Every patient of a CQC-registered service holds a set of enforceable rights, and knowing them changes how confidently you can act when something is not right.

You are entitled to informed consent — a genuine explanation of options, risks and alternatives before treatment, in language you understand, with interpreters provided where needed. You have a right of access to your own records under UK GDPR, free of charge in most cases, within a month of asking. And under the Equality Act, providers must make reasonable adjustments for disability — from step-free access to communication formats — as a legal duty, not a favour.

If care falls short, complain in stages: first to the provider itself (every registered service must operate an accessible complaints procedure and respond within a defined timescale); then, for NHS-funded care, to the Parliamentary and Health Service Ombudsman — or for privately funded care, to the Independent Sector Complaints Adjudication Service where the provider subscribes. Local authority-funded social care complaints escalate to the Local Government and Social Care Ombudsman.

Two further channels matter. The CQC does not investigate individual complaints, but it wants to hear about poor care — reports feed directly into inspection planning, and you can tell it anything in confidence via its website. And if you need help making a complaint about NHS care, every area has a statutory independent advocacy service that is free to use; your council can point you to the current provider.

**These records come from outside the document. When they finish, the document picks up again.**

(* ===== verification/Fat32Files.v ===== *)
(** * File contents on a FAT32 volume

    Cluster chains as byte arrays.  The copy loops of [fat32_read_file] and
    [fat32_write_file] (fs/fat32.c) read and build such arrays: what one stores the
    other returns, nothing else on the volume changes, and a write fails exactly when
    the free clusters do not suffice. *)

From S2P Require Import Prelude Heap Disk Fat32Names Fat32 Fat32Table.

Module Files.

Import Names Fat32 Table.

Section Files.
Context {D A : Type} `{BD : BlockDev D} `{KH : KernelHeap A}.
Context (g : geom) (Hg : geom_ok g).

#[local] Abbreviation fs := (@Fat32.fs D A).
#[local] Abbreviation cb := (cluster_bytes g).

Lemma cb_range : 512 <= cb <= 130560.
Proof. unfold cluster_bytes. destruct Hg. lia. Qed.

(** Byte [x] of the chain [l]. *)
Definition contents (B : Z -> Z -> Z) (l : list Z) (x : Z) : Z := B (ch l (x / cb)) (x mod cb).

Lemma contents_cons B c l x : 0 <= x ->
  contents B (c :: l) x = if x <? cb then B c x else contents B l (x - cb).
Proof.
  intros Hx. pose proof cb_range. unfold contents. destruct (Z.ltb_spec x cb).
  - by rewrite Z.div_small, Z.mod_small.
  - replace x with (x - cb + 1 * cb) at 1 2 by lia. rewrite Z.div_add, Z.mod_add by lia.
    assert (0 <= (x - cb) / cb) by (apply Z.div_pos; lia).
    unfold ch. by replace (Z.to_nat ((x - cb) / cb + 1)) with (S (Z.to_nat ((x - cb) / cb))) by lia.
Qed.

Lemma contents_ext B B' l x : 0 <= x < Z.of_nat (length l) * cb -> (forall c, c ∈ l -> forall i, 0 <= i < cb -> B c i = B' c i) ->
  contents B l x = contents B' l x.
Proof.
  intros Hx H. pose proof cb_range. unfold contents. apply H; [|apply Z.mod_pos_bound; lia].
  unfold ch. apply list_elem_of_In, nth_In. assert (x / cb < Z.of_nat (length l)) by (apply Z.div_lt_upper_bound; lia).
  assert (0 <= x / cb) by (apply Z.div_pos; lia). lia.
Qed.

(** ** Reading *)

Lemma read_loop_done n c size out (s : fs) : read_loop g n c size size out s = Some ((size, out), s).
Proof. destruct n; cbn [read_loop]; by rewrite Z.ltb_irrefl, andb_false_r. Qed.

(** The copy loop returns the bytes of the chain. *)
Lemma read_loop_ok F B c l : chain g F c l -> forall (s : fs) (n : nat) size from out,
  repr g s F B -> (length l <= n)%nat -> 0 <= from <= size -> size - from <= Z.of_nat (length l) * cb ->
  size < 4294967296 ->
  exists s' out', read_loop g n c size from out s = Some ((size, out'), s') /\ repr g s' F B /\ rest_eq s s'
  /\ forall x, out' x = if (from <=? x) && (x <? size) then contents B l (x - from) else out x.
Proof.
  intros Hch. induction Hch as [c Hv He|c l Hv Hch IH]; intros s n size from out Hr Hn Hfrom Hsize Hmax;
    pose proof cb_range as Hcb; (destruct n as [|n]; [simpl in Hn; lia|]); cbn [read_loop];
    rewrite (valid_in_chain g Hg c Hv); cbn [andb].
  1-2: destruct (Z.ltb_spec from size) as [Hlt|Hge];
    [|exists s, out; replace from with size by lia; split; [done|]; split; [done|]; split; [done|];
      intros x; zspec; simpl; done || lia].
  1-2: destruct (read_cluster_ok g Hg s F B c Hr Hv) as (b & s1 & E1 & Hb & Hr1 & Hrest1);
    rewrite (bind_ok _ _ _ _ _ E1); rewrite (u32_small (size - from)) by (unfold is_u32; lia);
    destruct (fat_next_ok g Hg s1 F B c Hr1 ltac:(unfold valid in Hv; lia)) as (s2 & E2 & Hr2 & Hrest2);
    rewrite (bind_ok _ _ _ _ _ E2); fold (next_of F c).
  - simpl in Hsize. exists s2. eexists. rewrite u32_small by (unfold is_u32; zcase; lia).
    assert (from + (if size - from <? cb then size - from else cb) = size) as -> by (zcase; lia).
    rewrite read_loop_done. split; [done|]. split; [done|]. split; [by eapply rest_eq_trans|].
    intros x. unfold blit. replace (from + (if size - from <? cb then size - from else cb)) with size by (zcase; lia).
    destruct (Z.leb_spec from x), (Z.ltb_spec x size); simpl; try done.
    rewrite contents_cons by lia. destruct (Z.ltb_spec (x - from) cb); [|lia]. rewrite Hb; [f_equal; lia|lia].
  - set (k := if size - from <? cb then size - from else cb).
    assert (0 <= k <= cb /\ from + k <= size /\ (k = cb \/ from + k = size)) as (Hk & Hks & Hk2) by (subst k; zcase; lia).
    rewrite (u32_small (from + k)) by (unfold is_u32; lia). cbn [length] in *.
    destruct (IH s2 n size (from + k) (blit out from b 0 k) Hr2) as (s' & out' & E & Hr' & Hrest' & Hout); [lia..|].
    exists s', out'. split; [exact E|]. split; [done|]. split; [by eapply rest_eq_trans; [|eapply rest_eq_trans]|].
    intros x. rewrite Hout. unfold blit.
    destruct (Z.leb_spec from x), (Z.ltb_spec x size), (Z.leb_spec (from + k) x); simpl; try lia.
    + rewrite contents_cons by lia. destruct (Z.ltb_spec (x - from) cb); [lia|]. f_equal. lia.
    + destruct (Z.ltb_spec x (from + k)); [|lia]. rewrite contents_cons by lia.
      destruct (Z.ltb_spec (x - from) cb); [|lia]. rewrite Hb; [f_equal; lia|lia].
    + destruct (Z.ltb_spec x (from + k)); [lia|done].
Qed.

(** ** Writing *)

Lemma repr_u32 (s : fs) F B c : repr g s F B -> 0 <= c < clusters g + 2 -> is_u32 (F c).
Proof. intros Hr Hc. rewrite <- (rp_fat _ _ _ _ Hr c Hc). apply read32_u32. Qed.

Lemma valid_table c : valid g c -> 0 <= c < clusters g + 2.
Proof. unfold valid. lia. Qed.

Lemma next_of_merge F c v x : is_u32 (F c) -> 0 <= v < 268435456 ->
  next_of (F.[c <- merge28 (F c) v]) x = if x =? c then v else next_of F x.
Proof.
  intros Hu Hv. unfold next_of, upd. destruct (Z.eqb_spec x c); [|done].
  rewrite merge28_low, land_mask28 by done. by apply Z.mod_small.
Qed.

Lemma valid_28 c : valid g c -> 0 <= c < 268435456.
Proof. unfold valid. destruct Hg. unfold FAT32_EOC in *. lia. Qed.

(** How many clusters are free. *)
Definition free_clusters (F : Z -> Z) : list Z := filter (fun c => is_free F c = true) (seqZ 2 (clusters g)).

Lemma elem_free F c : c ∈ free_clusters F <-> valid g c /\ is_free F c = true.
Proof.
  unfold free_clusters. rewrite list_elem_of_filter, elem_of_seqZ. unfold valid.
  pose proof (clusters_nonneg g Hg). intuition lia.
Qed.
(** The last slot in use is not a long-name entry waiting for its short one. *)
Definition closed (d : Z -> Z) (m : Z) : Prop := m = 0 \/ entry d (m - 1) 11 <> 0x0F \/ entry d (m - 1) 0 = 0xE5.

Lemma closed_reset want name dir d m l : 0 <= m -> closed d m ->
  scan_slots g want name dir d (Z.to_nat m) 0 lfn_init = Some (SMore l) -> lfn_buf l 0 = 0.
Proof.
  intros Hm [->|Hc]; [by intros [= <-]|]. destruct (decide (m = 0)) as [->|]; [by intros [= <-]|].
  replace (Z.to_nat m) with (Z.to_nat (m - 1) + 1)%nat by lia. rewrite scan_slots_app.
  destruct (scan_slots g want name dir d (Z.to_nat (m - 1)) 0 lfn_init) as [[i l'| |l']|]; try done.
  replace (0 + Z.of_nat (Z.to_nat (m - 1))) with (m - 1) by lia. cbn [scan_slots].
  destruct (entry d (m - 1) 0 =? 0); [done|]. destruct (Z.eqb_spec (entry d (m - 1) 0) 0xE5) as [|H5]; [by intros [= <-]|].
  destruct (Z.eqb_spec (entry d (m - 1) 11) 0x0F) as [|]; [tauto|]. scan_cases; try done; by intros [= <-].
Qed.

(** The array [d'] of [n'] slots is [d] with the entries of a name behind its [m] slots in use. *)
Record grown (d d' : Z -> Z) (n' m : Z) (dir dir' : list Z) (name : list Z) (cl size attr : Z) : Prop := {
  gr_old : forall x, 0 <= x < m * 32 -> d' x = d x;
  gr_new : forall k, 0 <= k <= lfn_entries_needed name -> entry_eq (entry d' (m + k)) (new_slot name cl size attr k);
  gr_rest : forall i, m + lfn_entries_needed name + 1 <= i < n' -> d' (i * 32) = 0;
  gr_room : m + lfn_entries_needed name + 1 <= n';
  gr_dir : forall j, 0 <= j < m -> ch dir (j / epc g) = ch dir' (j / epc g) }.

Frequently Asked Questions

How many dentists are there in London?
There are 1578 CQC-registered dentists in London, covering 163 postcode districts including W1G, SE1, SW6, NW3, SW19.
Are these dentists regulated?
Yes. Every provider listed is registered with the Care Quality Commission (CQC), the independent regulator of health and social care in England, and is subject to ongoing inspection.
Is this practice taking new NHS patients?
NHS availability changes frequently as practices fill and reopen their lists. Call the practice directly for today's position — and if the NHS list is closed, ask about the waiting list or use NHS 111's find-a-dentist support.
How often should I have a check-up?
NICE guidance recommends an interval between 3 and 24 months depending on your oral health risk — your dentist will set your recall interval after examining you. Six-monthly visits remain typical for most adults.
What should I do about severe tooth pain right now?
Call the practice and say it is an emergency — most reserve same-day urgent slots. Outside opening hours, call NHS 111 for the local urgent dental service. Only attend A&E if swelling affects breathing or swallowing, or bleeding will not stop.